What you are asked to do: Give the number of lines in this listing that contain the word "render", and nothing else.

(Working data)

(** * BoardAiMovil: the chat screen and its API client

    A shallow embedding of
      - [src/frontend/types/chat.ts]            (the message record),
      - [src/frontend/services/apiBilly.ts]     (the axios client, [ApiBilly]),
      - [src/frontend/screens/ChatbotScreen.tsx] (the screen's handlers,
        [ChatbotScreen]),
    followed by the properties of the conversational session that the
    specification states about them.

    Modelling conventions.
      - A JavaScript string is a [string] holding its UTF-8 encoding.
      - The React state of the component is the record [State]; a handler is
        a closure over the state of the render it was created in, so every
        handler takes that render's [State] as its first argument and reaches
        the live state only through the setters.
      - Everything outside the component (the remote calls issued, the alerts
        shown, the clock and the random generator) lives in [World].
      - An [await] of a remote call is modelled by handing the handler the
        outcome the transport will deliver ([Axios]); a handler run is one
        transition of the world.
      - [console.log] and [console.error] have no effect on any of this and
        are left out. *)

From Stdlib Require Import String Ascii List Bool Arith ZArith QArith Lia.
From Stdlib Require Import DecimalString.
Import ListNotations.

Set Warnings "-register-all".
Local Close Scope Q_scope.
Local Open Scope list_scope.
Local Open Scope string_scope.

(** ** JavaScript strings *)

Module JsString.

(** The line feed of the template literals, and the double quote. *)
Definition nl : string := String (ascii_of_nat 10) EmptyString.
Definition dquote : string := String (ascii_of_nat 34) EmptyString.

Definition bytes (l : list nat) : string :=
  fold_right (fun n s => String (ascii_of_nat n) s) EmptyString l.

(** The code points [String.prototype.trim] strips (WhiteSpace and
    LineTerminator of ECMAScript), by the length of their UTF-8 encoding:
    U+0009..U+000D and U+0020; U+00A0; U+1680, U+2000..U+200A, U+2028,
    U+2029, U+202F, U+205F, U+3000 and U+FEFF. *)
Definition ws1 (a : ascii) : bool :=
  let n := nat_of_ascii a in
  (((9 <=? n) && (n <=? 13)) || (n =? 32))%nat.

Definition ws2 (a b : ascii) : bool :=
  ((nat_of_ascii a =? 194) && (nat_of_ascii b =? 160))%nat.

Definition ws3 (a b c : ascii) : bool :=
  let x := nat_of_ascii a in
  let y := nat_of_ascii b in
  let z := nat_of_ascii c in
  (((x =? 225) && (y =? 154) && (z =? 128))
   || ((x =? 226) && (y =? 128)
       && (((128 <=? z) && (z <=? 138)) || (z =? 168) || (z =? 169) || (z =? 175)))
   || ((x =? 226) && (y =? 129) && (z =? 159))
   || ((x =? 227) && (y =? 128) && (z =? 128))
   || ((x =? 239) && (y =? 187) && (z =? 191)))%nat.

Fixpoint trimStart (s : string) : string :=
  match s with
  | EmptyString => EmptyString
  | String a s1 =>
      if ws1 a then trimStart s1
      else
        match s1 with
        | EmptyString => s
        | String b s2 =>
            if ws2 a b then trimStart s2
            else
              match s2 with
              | EmptyString => s
              | String c s3 => if ws3 a b c then trimStart s3 else s
              end
        end
  end.

(** The part of [s] before its trailing run of white space: a byte is kept
    as long as something other than white space follows or starts there. *)
Fixpoint trimEnd (s : string) : string :=
  match s with
  | EmptyString => EmptyString
  | String a r =>
      match trimStart s with
      | EmptyString => EmptyString
      | String _ _ => String a (trimEnd r)
      end
  end.

Definition trim (s : string) : string := trimEnd (trimStart s).
Arguments trim s : simpl never.

(** [hay.includes(needle)] *)
Fixpoint includes (hay needle : string) : bool :=
  if prefix needle hay then true
  else
    match hay with
    | EmptyString => false
    | String _ r => includes r needle
    end.

(** Truthiness of a string: every string but the empty one. *)
Definition truthy (s : string) : bool :=
  match s with EmptyString => false | String _ _ => true end.

(** The white-space characters as strings, for stating what a blank input
    is without going through [trim]. *)
Definition whiteSpace : list string :=
  map bytes
    [ [9]; [10]; [11]; [12]; [13]; [32]; [194; 160]; [225; 154; 128];
      [226; 128; 128]; [226; 128; 129]; [226; 128; 130]; [226; 128; 131];
      [226; 128; 132]; [226; 128; 133]; [226; 128; 134]; [226; 128; 135];
      [226; 128; 136]; [226; 128; 137]; [226; 128; 138]; [226; 128; 168];
      [226; 128; 169]; [226; 128; 175]; [226; 129; 159]; [227; 128; 128];
      [239; 187; 191] ].

(** A string is blank when it is a (possibly empty) run of white-space
    characters. *)
Inductive Blank : string -> Prop :=
| Blank_empty : Blank EmptyString
| Blank_more (w s : string) : In w whiteSpace -> Blank s -> Blank (w ++ s).

End JsString.

(** ** JavaScript values the code inspects *)

(** A JavaScript number, as far as the screen looks at it: whether it is
    truthy (neither 0 nor NaN) and how a template literal prints it. *)
Record number : Type := mkNumber {
  number_truthy : bool;
  number_text : string
}.

(** The number an integer literal denotes. *)
Definition number_of_Z (z : Z) : number :=
  {| number_truthy := negb (Z.eqb z 0);
     number_text := NilEmpty.string_of_int (Z.to_int z) |}.

(** An untyped ([any]) response body. *)
Inductive JsValue : Type :=
| JsUndefined
| JsNull
| JsBool (b : bool)
| JsNumber (n : number)
| JsText (s : string)
| JsArray (items : list JsValue)
| JsObject (fields : list (string * JsValue)).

(End Working data)

Output below: 2